Bhimavaram is a newly carved district in coastal Andhra Pradesh in South India (Fig. 1A). According to the latest census, the district has a population of 2,10,000. People are mostly occupied by paddy cultivation or fish farming (Fig. 1B).
Our team visited two primary health care centers (PHCs) in the district. Reaching the PHCs took a few hours largely because navigating the pot-holed road was quite a challenge. At the two primary care centers, Turputallu and Gollavantippa, we interacted with the medical officers, pharmacist, auxiliary nurse mid-wifes and the Accredited Social Health Activists (ASHAs) (the community health workers, each of whom covered approximately 1000 population in the community). The PHCs each provided primary care service to approximately 50,000 populations.
We asked the medical officers how commonly they saw people with epilepsy during clinics. At Turptallu (Fig. 2), the doctor replied, “Not too many. I would see about 60-70 out-patients on any day and might see 1-2 people with epilepsy in a week”. At Gollavantippa PHC, the pharmacist informed us that the Tab. Phenytoin, 100 mg and Inj.
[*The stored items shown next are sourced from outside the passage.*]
(** * A shallow embedding of the QuickJS handle facade (ts/quickjs.ts)

    The TypeScript module wraps an interpreter that lives behind a C-style
    boundary.  Every class of the module is embedded here as operations of a
    small state-and-exception monad over an explicit world: the store of
    [Lifetime] objects (they are mutable and shared by reference), the
    [QuickJSVm] objects, the module-level variables [isReady] and [singleton],
    the context table of the [QuickJS] instance, and the state of the engine
    behind the boundary.  The engine itself ([QuickJSFFI], the Emscripten
    module) is an interface of the development, exactly as it is an imported
    interface of the source file. *)

From stdpp Require Import base option list gmap strings pretty.

Open Scope Z_scope.

(** ** Addresses and references *)

(** Engine addresses are plain numbers on the host side ([JSValuePointer],
    [JSContextPointer], ...); [0] is the only falsy one. *)
Abbreviation ptr := Z.

(** Identity of a [Lifetime] object and of a [QuickJSVm] object. *)
Abbreviation loc := nat.
Abbreviation vmid := nat.

(** The four closures the source ever registers as a disposer. *)
Inductive Disposer : Type :=
| freeJSValue (vm : vmid)   (* QuickJSVm.freeJSValue, bound to its VM *)
| moduleFree                (* ptr => this.module._free(ptr) *)
| freeRuntime               (* rt_ptr => this.ffi.QTS_FreeRuntime(rt_ptr) *)
| freeContext.              (* ctx_ptr => { vmMap.delete; QTS_FreeContext } *)

#[global] Instance Disposer_eq_dec : EqDecision Disposer.
Proof. solve_decision. Defined.

(** class Lifetime<T, Owner> *)
Record Lifetime : Type := mkLifetime {
  _value : ptr;
  disposer : option Disposer;
  _owner : option vmid;
  _alive : bool
}.

Definition with_alive (b : bool) (x : Lifetime) : Lifetime :=
  {| _value := _value x; disposer := disposer x; _owner := _owner x; _alive := b |}.

(** VmCallResult<QuickJSHandle> *)
Inductive VmCallResult : Type :=
| ResValue (h : loc)
| ResError (h : loc).

(** What a VmFunctionImplementation may return. *)
Inductive HostReturn : Type :=
| RetVoid
| RetHandle (h : loc)
| RetResult (r : VmCallResult).

(** [key: string | QuickJSHandle] *)
Inductive PropKey : Type :=
| KeyString (s : string)
| KeyHandle (h : loc).

(** Ghost log of what crossed the boundary and of the disposals performed. *)
Inductive event : Type :=
| EvCall (fn : string) (args : list ptr)
| EvDispose (l : loc)
| EvDisposer (d : Disposer) (v : ptr).

Definition is_dispose (e : event) : option loc :=
  match e with EvDispose l => Some l | _ => None end.

Definition is_disposer (e : event) : option (Disposer * ptr) :=
  match e with EvDisposer d v => Some (d, v) | _ => None end.

Definition disposals (t : list event) : list loc := omap is_dispose t.
Definition disposer_runs (t : list event) : list (Disposer * ptr) := omap is_disposer t.

(** Little-endian bytes of one Int32Array element. *)
Definition int32_bytes (v : Z) : list Z :=
  [Z.land v 255; Z.land (Z.shiftr v 8) 255;
   Z.land (Z.shiftr v 16) 255; Z.land (Z.shiftr v 24) 255].

(** Reading a little-endian byte sequence back as a number. *)
Definition le_decode (bs : list Z) : Z := foldr (λ b acc, b + 256 * acc) 0 bs.

Section Facade.

Context {number : Type} `{Countable number}.

(** Host values produced by [dump]: [undefined] or what JSON can denote. *)
Local Unset Elimination Schemes.
Inductive json : Type :=
| JNull
| JBool (b : bool)
| JNum (n : number)
| JStr (s : string)
| JArr (l : list json)
| JObj (fields : list (string * json)).
Local Set Elimination Schemes.

Inductive native : Type :=
| NUndefined
| NJson (j : json).

(** An Error-shaped host object: the fields [errorToHandle] inspects. *)
Record JSError : Type := mkError {
  name : option string;
  message : option string;
  stack : option string
}.

(** Whatever a [throw] statement of the module can raise. *)
Inductive exn : Type :=
| ExnError (e : JSError)
| ExnHandle (h : loc)
| ExnNative (d : native).

Inductive outcome (A : Type) : Type :=
| Ok (a : A)
| Throw (e : exn).
Global Arguments Ok {A} a.
Global Arguments Throw {A} e.

(** The platform services the module uses besides the engine. *)
Class Platform : Type := {
  JSON_parse : string → option json;         (* None: SyntaxError *)
  Error_stack : string → option string;      (* the stack a new Error gets *)
  String_of_number : number → string;        (* template-literal conversion *)
  marshal_string : json → string;            (* a non-string sent as a string *)
  num_of_nat : nat → number                  (* the counter as a number *)
}.

(** The engine boundary: class QuickJSFFI and the Emscripten module, as
    transitions of the engine state. *)
Class QuickJSFFI (engine : Type) : Type := {
  QTS_SetHostCallback : ptr → engine → engine * unit;
  QTS_ArgvGetJSValueConstPointer : ptr → nat → engine → engine * ptr;
  QTS_Throw : ptr → ptr → engine → engine * ptr;
  QTS_NewError : ptr → engine → engine * ptr;
  QTS_NewRuntime : engine → engine * ptr;
  QTS_FreeRuntime : ptr → engine → engine * unit;
  QTS_NewContext : ptr → engine → engine * ptr;
  QTS_FreeContext : ptr → engine → engine * unit;
  QTS_FreeValuePointer : ptr → ptr → engine → engine * unit;
  QTS_DupValue : ptr → ptr → engine → engine * ptr;
  QTS_GetUndefined : engine → engine * ptr;
  QTS_GetGlobalObject : ptr → engine → engine * ptr;
  QTS_NewObject : ptr → engine → engine * ptr;
  QTS_NewObjectProto : ptr → ptr → engine → engine * ptr;
  QTS_NewFloat64 : ptr → number → engine → engine * ptr;
  QTS_GetFloat64 : ptr → ptr → engine → engine * number;
  QTS_NewString : ptr → string → engine → engine * ptr;
  QTS_GetString : ptr → ptr → engine → engine * string;
  QTS_NewFunction : ptr → ptr → string → engine → engine * ptr;
  QTS_GetProp : ptr → ptr → ptr → engine → engine * ptr;
  QTS_SetProp : ptr → ptr → ptr → ptr → engine → engine * unit;
  QTS_DefineProp :
    ptr → ptr → ptr → ptr → ptr → ptr → bool → bool → bool → engine → engine * unit;
  QTS_Call : ptr → ptr → ptr → nat → ptr → engine → engine * ptr;
  QTS_ResolveException : ptr → ptr → engine → engine * ptr;
  QTS_Dump : ptr → ptr → engine → engine * string;
  QTS_Typeof : ptr → ptr → engine → engine * string;
  QTS_Eval : ptr → string → engine → engine * ptr;
  _malloc : nat → engine → engine * ptr;
  _free : ptr → engine → engine * unit;
  HEAPU8_set : ptr → list Z → engine → engine * unit;
  addFunction : string → engine → engine * ptr
}.

Context {engine : Type} `{!QuickJSFFI engine} `{!Platform}.

(** The type of host function implementations, with their [name]. *)
Context {fnImpl : Type} (fn_name : fnImpl → string).

(** class QuickJSVm (the fields that are not shared singletons) *)
Record QuickJSVm : Type := mkVm {
  ctx : loc;
  rt : loc;
  _undefined : option loc;
  _global : option loc;
  lifetimes : list loc;
  fnNextId : nat;
  fnMap : gmap number fnImpl
}.

(** Everything mutable the module can reach. [vmMap] is the field of the
    one [QuickJS] instance. *)
Record World : Type := mkWorld {
  heap : list Lifetime;
  vms : list QuickJSVm;
  vmMap : gmap Z vmid;
  isReady : bool;
  singleton : bool;
  engine_st : engine;
  console : list exn;
  trace : list event
}.

Definition set_heap (h : list Lifetime) (w : World) : World :=
  mkWorld h (vms w) (vmMap w) (isReady w) (singleton w) (engine_st w) (console w) (trace w).
Definition set_vms (v : list QuickJSVm) (w : World) : World :=
  mkWorld (heap w) v (vmMap w) (isReady w) (singleton w) (engine_st w) (console w) (trace w).
Definition set_vmMap (m : gmap Z vmid) (w : World) : World :=
  mkWorld (heap w) (vms w) m (isReady w) (singleton w) (engine_st w) (console w) (trace w).
Definition set_isReady (b : bool) (w : World) : World :=
  mkWorld (heap w) (vms w) (vmMap w) b (singleton w) (engine_st w) (console w) (trace w).
Definition set_singleton (b : bool) (w : World) : World :=
  mkWorld (heap w) (vms w) (vmMap w) (isReady w) b (engine_st w) (console w) (trace w).
Definition set_engine (e : engine) (w : World) : World :=
  mkWorld (heap w) (vms w) (vmMap w) (isReady w) (singleton w) e (console w) (trace w).
Definition set_console (c : list exn) (w : World) : World :=
  mkWorld (heap w) (vms w) (vmMap w) (isReady w) (singleton w) (engine_st w) c (trace w).
Definition set_trace (t : list event) (w : World) : World :=
  mkWorld (heap w) (vms w) (vmMap w) (isReady w) (singleton w) (engine_st w) (console w) t.

(** ** The monad: state that survives a throw *)

Definition M (A : Type) : Type := World → World * outcome A.

Definition ret {A} (a : A) : M A := λ w, (w, Ok a).
Definition throw {A} (e : exn) : M A := λ w, (w, Throw e).
Definition bind {A B} (m : M A) (k : A → M B) : M B :=
  λ w, match m w with
       | (w', Ok a) => k a w'
       | (w', Throw e) => (w', Throw e)
       end.
Definition try_catch {A} (m : M A) (handler : exn → M A) : M A :=
  λ w, match m w with
       | (w', Throw e) => handler e w'
       | r => r
       end.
Diazepam was available with the PHC pharmacy. “What about other epilepsy medicines?”, we asked. To which he replied, “Other epilepsy medicines are never prescribed and so, we never requisition other epilepsy medicines”. Clearly, there were few people with epilepsy if at all in the clinics and this the main reason cited for the lack of availability of epilepsy medicines.
At Turputallu, we sat with the ASHAs for nearly one hour and first asked with the help of a translator, if there were any people with epilepsy in the communities that they lived in and catered to. There was a long silence after which one of the ASHA workers said that she was aware of one such case in her village. We asked them about possible problems that people with epilepsy could face. One of them replied, “They are usually fine but during no-moon days, they can have problems”. Clearly, epilepsy remains moonstruck in this community.
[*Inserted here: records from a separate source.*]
(** * Daily Progress Tracker: the task store and its statistics

    A shallow embedding of the state logic of [src/App.jsx] (the
    [DailyProgressTracker] component): the task list, the completion log,
    the IndexedDB persistence helpers and the derived statistics.

    Conventions of the embedding.
    - A JavaScript number that is a counter, an index or a time value is an
      integer, kept as [Z].  The one place where the source divides
      ([Math.round((count / total) * 100)]) is computed in IEEE 754 binary64,
      with the operations of the Standard Library's [SpecFloat].
    - A [Date] object is its time value, the milliseconds since the epoch.
      [x.setDate(x.getDate() + k)] moves it by [k] days of 86400000 ms (no
      daylight-saving shift), and [x.toISOString().split('T')[0]] is the UTC
      calendar day, identified with its day number.
    - The clock ([new Date()], [Date.now()]) is an explicit argument.
    - An object used as a dictionary is a [gmap]; an IndexedDB object store
      is a list of records sorted by key, since [getAll] returns them in key
      order. *)

From Stdlib Require Import ZArith NArith List Lia Bool Ascii String Sorted.
From Stdlib Require Import Floats.SpecFloat.
From stdpp Require Import gmap list.

Local Open Scope Z_scope.

(** ** JavaScript numbers and strings *)

Module JS.

(** A number of the division path: an IEEE 754 binary64 value. *)
Definition number : Type := spec_float.

Definition prec : Z := 53.
Definition emax : Z := 1024.


(** The number with the value of an integer (exact below 2^53). *)
Definition of_Z (z : Z) : number := binary_normalize prec emax z 0 false.

(** [x / y] and [x * y]. *)
Definition div (x y : number) : number := SFdiv prec emax x y.
Definition mul (x y : number) : number := SFmul prec emax x y.

(** [Math.round(x)]: the integer nearest to [x], a tie going towards
    positive infinity; NaN, the infinities and the zeros are returned as
    they are, and a result of zero keeps the sign of [x]. *)
Definition Math_round (x : number) : number :=
  match x with
  | S754_finite s m e =>
      if 0 <=? e then x
      else
        let num := if s then Z.neg m else Z.pos m in
        let den := 2 ^ (- e) in
        let r := (2 * num + den) / (2 * den) in
        if r =? 0 then S754_zero s else of_Z r
  | _ => x
  end.

(** [Math.round((count / total) * 100)], the expression shared by the
    completion rate and the period summaries. *)
Definition percent (count total : Z) : number :=
  Math_round (mul (div (of_Z count) (of_Z total)) (of_Z 100)).

(** A string is its sequence of UTF-16 code units. *)
Definition jsstring : Type := list N.

Definition of_ascii (s : string) : jsstring :=
  List.map N_of_ascii (list_ascii_of_string s).

(** WhiteSpace and LineTerminator code points of ECMAScript, the ones
    [String.prototype.trim] strips. *)
Definition is_white_space (c : N) : bool :=
  (((9 <=? c) && (c <=? 13)) || (c =? 32) || (c =? 160) || (c =? 5760)
   || ((8192 <=? c) && (c <=? 8202)) || (c =? 8232) || (c =? 8233)
   || (c =? 8239) || (c =? 8287) || (c =? 12288) || (c =? 65279))%N.

Fixpoint trimStart (s : jsstring) : jsstring :=
  match s with
  | c :: s' => if is_white_space c then trimStart s' else s
  | [] => []
  end.

Definition trimEnd (s : jsstring) : jsstring := rev (trimStart (rev s)).

Definition trim (s : jsstring) : jsstring := trimEnd (trimStart s).
(** A negative [final_ind] counts from the end: of a file of [N <> 1]
    parseable timesteps the loader keeps the first [N + final_ind] samples
    (none when that is not positive), and the first [min(final_ind, N)] for
    a [final_ind] that is not negative; [final_ind = 0] leaves traces
    without a sample. *)
Theorem load_seissol_surface_receiver_any_final_ind
  (loadtxt_rows : string -> result (list (list float)))
  (filename : string) (rows : list (list float)) (final_ind : Z) :
  loadtxt_rows filename = Ok rows ->
  Forall (fun row => (10 <= length row)%nat) rows ->
  length rows <> 1%nat ->
  exists data,
    load_seissol_surface_receiver loadtxt_rows filename final_ind = Ok data /\
    has_shape2 data 4 (kept final_ind (length rows)) /\
    ((final_ind < 0)%Z ->
       Z.of_nat (kept final_ind (length rows))
       = Z.max 0 (Z.of_nat (length rows) + final_ind)) /\
    ((0 <= final_ind)%Z ->
       Z.of_nat (kept final_ind (length rows))
       = Z.min final_ind (Z.of_nat (length rows))) /\
    (forall c t, (c < 4)%nat -> (t < kept final_ind (length rows))%nat ->
       sample (nth c data []) t = sample (nth t rows []) (nth c usecols O)).
Proof.
  intros Hfile Hcols Hn.
  assert (Hload : exists data,
            load_seissol_surface_receiver loadtxt_rows filename final_ind
            = Ok data /\
            data = map (fun row => py_slice_to row final_ind)
                     (map (fun j => map (fun row : list float => nth j row 0)
                                      (map (fun row => map (fun c => nth c row 0)
                                                         usecols) rows))
                          (range (length usecols)))).
  { unfold load_seissol_surface_receiver, np_loadtxt. rewrite Hfile. cbn [bind].
    rewrite table_loop by exact Hcols. cbn [bind app].
    destruct rows as [|r1 [|r2 rows]]; [|simpl in Hn; congruence|];
      eexists; split; reflexivity. }
  destruct Hload as (data & E & Hdata). exists data.
  split; [exact E|].
  destruct (load_seissol_surface_receiver_rows _ _ _ _ E) as (rows' & E' & _ & Hshape).
  rewrite Hfile in E'. injection E' as <-.
  split; [exact Hshape|]. split; [|split].
  - intros Hneg. unfold kept. destruct (Z.ltb_spec final_ind 0); lia.
  - intros Hpos. unfold kept. destruct (Z.ltb_spec final_ind 0); lia.
  - intros c t Hc Ht. subst data. unfold sample.
    set (table := map (fun row => map (fun c => nth c row 0) usecols) rows).
    assert (Htn : (t < length rows)%nat).
    { revert Ht. unfold kept. destruct (final_ind <? 0)%Z; lia. }
    assert (Hrow : forall j, (j < 4)%nat ->
              nth t (py_slice_to (map (fun row : list float => nth j row 0) table)
                                 final_ind) 0
              = nth (nth j usecols O) (nth t rows []) 0).
    { intros j Hj. rewrite py_slice_to_nth
        by (rewrite py_slice_to_kept; unfold table; rewrite !length_map;
            exact Ht).
      rewrite (nth_indep _ 0 ((fun row : list float => nth j row 0) []))
        by (unfold table; rewrite !length_map; exact Htn).
      rewrite (map_nth (fun row : list float => nth j row 0)).
      unfold table.
      rewrite (nth_indep _ [] ((fun row => map (fun c => nth c row 0) usecols) []))
        by (rewrite length_map; exact Htn).
      rewrite (map_nth (fun row => map (fun c => nth c row 0) usecols)).
      rewrite (nth_indep _ 0 ((fun c => nth c (nth t rows []) 0) O))
        by (rewrite length_map; exact Hj).
      rewrite (map_nth (fun c => nth c (nth t rows []) 0)). reflexivity. }
    destruct c as [|[|[|[|c]]]]; try lia; apply Hrow; lia.
Qed.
At Gollavanitippa, the ASHAs were likewise asked if there were people with epilepsy in their communities (Fig. 3). At first, they all shook their heads as if to convey that there were none. As the interpreter persisted to question them, one said that she knew one family in her village, of which, a brother and sister both had epilepsy. The sister died prematurely and the brother is seeking treatment for epilepsy from a private facility. She also mentioned about one woman who was on treatment and married off some time ago. It seems that that the epilepsy was not declared during the marital negotiations and there has been considerable discord between the natal and conjugal family on this account. Then another ASHA was able to recall another person who was differently able and had epilepsy. She thought he was visiting a private practitioner but was taking his medicines irregularly on account of financial constraints. All ASHAs agreed that hiding epilepsy was fairly common among both genders and this was done primarily by families to avoid ruining marital prospects. Mercifully, however, recourse to indigenous medications or witchcraft was not common in the District. People would like to visit a specialist, funds permitting.
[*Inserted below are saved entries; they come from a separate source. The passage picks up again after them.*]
Lemma controller_down_prepare :
  outcome (prepare Sample.env_controller_down (BackendHandle 0) "ws" "workflow.yml"
             (Some Sample.parameters) Sample.options) = Raise Sample.controller_error.
Proof. vm_compute. reflexivity. Qed.

Lemma failed_run_status_sequence_witness :
  statuses (trace (run_yadage_workflow Sample.env "uuid" "ws" "missing.yml"
                     (Some Sample.parameters) Sample.options)) = [3] /\
  statuses (trace (run_yadage_workflow Sample.env "uuid" "ws" "workflow.yml"
                     (Some Sample.parameters) Sample.options_missing_initfile)) = [3] /\
  statuses (trace (run_yadage_workflow Sample.env_controller_down "uuid" "ws"
                     "workflow.yml" (Some Sample.parameters) Sample.options)) = [3] /\
  publishes (trace (run_yadage_workflow Sample.env_engine_fails "uuid" "ws"
                      "workflow.yml" (Some Sample.parameters) Sample.options)) =
    [running_event "uuid"; failed_event "uuid" Sample.engine_error] /\
  statuses (trace (run_yadage_workflow Sample.env_engine_fails "uuid" "ws"
                     "workflow.yml" (Some Sample.parameters) Sample.options)) = [1; 3].
Proof.
  split_and!.
  - destruct (proj1 (failed_run_status_sequence Sample.env "uuid" "ws" "missing.yml"
                       (Some Sample.parameters) Sample.options (BackendHandle 0)
                       Sample.publisher sample_entered eq_refl)) as (e & _ & _ & H).
    + apply spec_file_missing. reflexivity.
    + exact (raise_not_escapes _ _ missing_spec_prepare).
    + exact H.
  - destruct (proj1 (failed_run_status_sequence Sample.env "uuid" "ws" "workflow.yml"
                       (Some Sample.parameters) Sample.options_missing_initfile
                       (BackendHandle 0) Sample.publisher sample_entered eq_refl))
      as (e & _ & _ & H).
    + apply (init_file_unreadable _ _ _ _ (JStrs ["a.yaml"; "c.yaml"])
               [JStr "a.yaml"; JStr "c.yaml"] (JStr "c.yaml"));
        [reflexivity | reflexivity | | reflexivity].
      apply list_elem_of_further, list_elem_of_here.
    + exact (raise_not_escapes _ _ missing_initfile_prepare).
    + exact H.
  - destruct (proj1 (failed_run_status_sequence Sample.env_controller_down "uuid" "ws"
                       "workflow.yml" (Some Sample.parameters) Sample.options
                       (BackendHandle 0) Sample.publisher controller_down_entered
                       eq_refl)) as (e & _ & _ & H).
    + apply (job_controller_unreachable _ _ _ _ Sample.controller_error). reflexivity.
    + exact (raise_not_escapes _ _ controller_down_prepare).
    + exact H.
  - apply (proj2 (failed_run_status_sequence Sample.env_engine_fails "uuid" "ws"
                    "workflow.yml" (Some Sample.parameters) Sample.options
                    (BackendHandle 0) Sample.publisher engine_fails_entered eq_refl)
             Sample.args Sample.engine_error engine_fails_prepared).
    split; [reflexivity | right; split; reflexivity].
  - apply (proj2 (failed_run_status_sequence Sample.env_engine_fails "uuid" "ws"
                    "workflow.yml" (Some Sample.parameters) Sample.options
                    (BackendHandle 0) Sample.publisher engine_fails_entered eq_refl)
             Sample.args Sample.engine_error engine_fails_prepared).
    split; [reflexivity | right; split; reflexivity].
Defined.
Lemma properties_param_return request hdrs p r :
  properties_param api request hdrs p = Return r -> exceptional api r.
Proof. unfold properties_param, bad_request. intros H. cases; auto with flow. Qed.

Lemma filter_param_return request hdrs r :
  filter_param lib api request hdrs = Return r -> exceptional api r.
Proof. unfold filter_param, bad_request. intros H. cases; auto with flow. Qed.

Lemma filter_lang_param_return request hdrs r :
  filter_lang_param api request hdrs = Return r -> exceptional api r.
Proof. unfold filter_lang_param, bad_request. intros H. cases; auto with flow. Qed.

Lemma query_provider_return request pr r :
  query_provider api request pr = Return r -> exceptional api r.
Proof.
  unfold query_provider, server_error. intros H.
  destruct (p_query _ _) as [?|[]]; simpl in H; cases; auto with flow.
Qed.

Lemma before_filter_next request dataset pr :
  before_filter lib api request dataset = Next pr ->
  reached lib api request dataset pr.
Proof.
  unfold before_filter. intros H.
  destruct (is_valid request (formatter_plugins lib)) eqn:Hv; [|discriminate].
  simpl in H.
  destruct (Dict.get dataset _) as [collection|] eqn:Hc; [|discriminate].
  apply bind_next in H as (offset & Ho & H).
  apply bind_next in H as (limit & Hl & H).
  apply bind_next in H as (bbox & Hb & H).
  apply bind_next in H as (datetime_ & Hd & H).
  apply bind_next in H as ([provider_def p] & Hp & H).
  apply bind_next in H as (sortby & Hs & H).
  apply bind_next in H as (select & Hsel & H).
  injection H as <-. now constructor.
Qed.

Lemma prepare_next request dataset pr :
  prepare lib api request dataset = Next pr ->
  reached lib api request dataset pr
  /\ filter_param lib api request (pr_headers pr) = Next (q_filterq (pr_args pr))
  /\ filter_lang_param api request (pr_headers pr) = Next tt.
Proof.
  unfold prepare. intros H.
  apply bind_next in H as (pr0 & H0 & H).
  apply bind_next in H as (filter_ & Hf & H).
  apply bind_next in H as ([] & Hl & H).
  apply before_filter_next in H0. destruct H0.
  injection H as <-. simpl. repeat split; assumption.
Qed.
The World Health Organization encourages engagement of primary health care doctors and other workers in epilepsy care in regions where specialists are few and far apart. The actual state of affairs is that very few people with epilepsy visit primary health care centers. The community health workers are aware of a diminutive fraction of people with epilepsy in their communities (Fig. 4A). Where then do people with epilepsy seek care from? There could perhaps be alternative pathways of care, clearly not alternative medicines or sorcery in the case of Bhimavaram. Or do people with epilepsy remain under shadows? Despite the number of epilepsy medicines on WHO Model and National lists of essential medicines, the availability does not percolate to primary health care dispensaries (Fig. 4B). Not in the least, if care providers in primary care scarcely see people with epilepsy in their clinics, would they be able to assemble experience to manage epilepsy effectively? These are questions and issues that need to be carefully considered as we prepare to meet the ambitious goals of IGAP.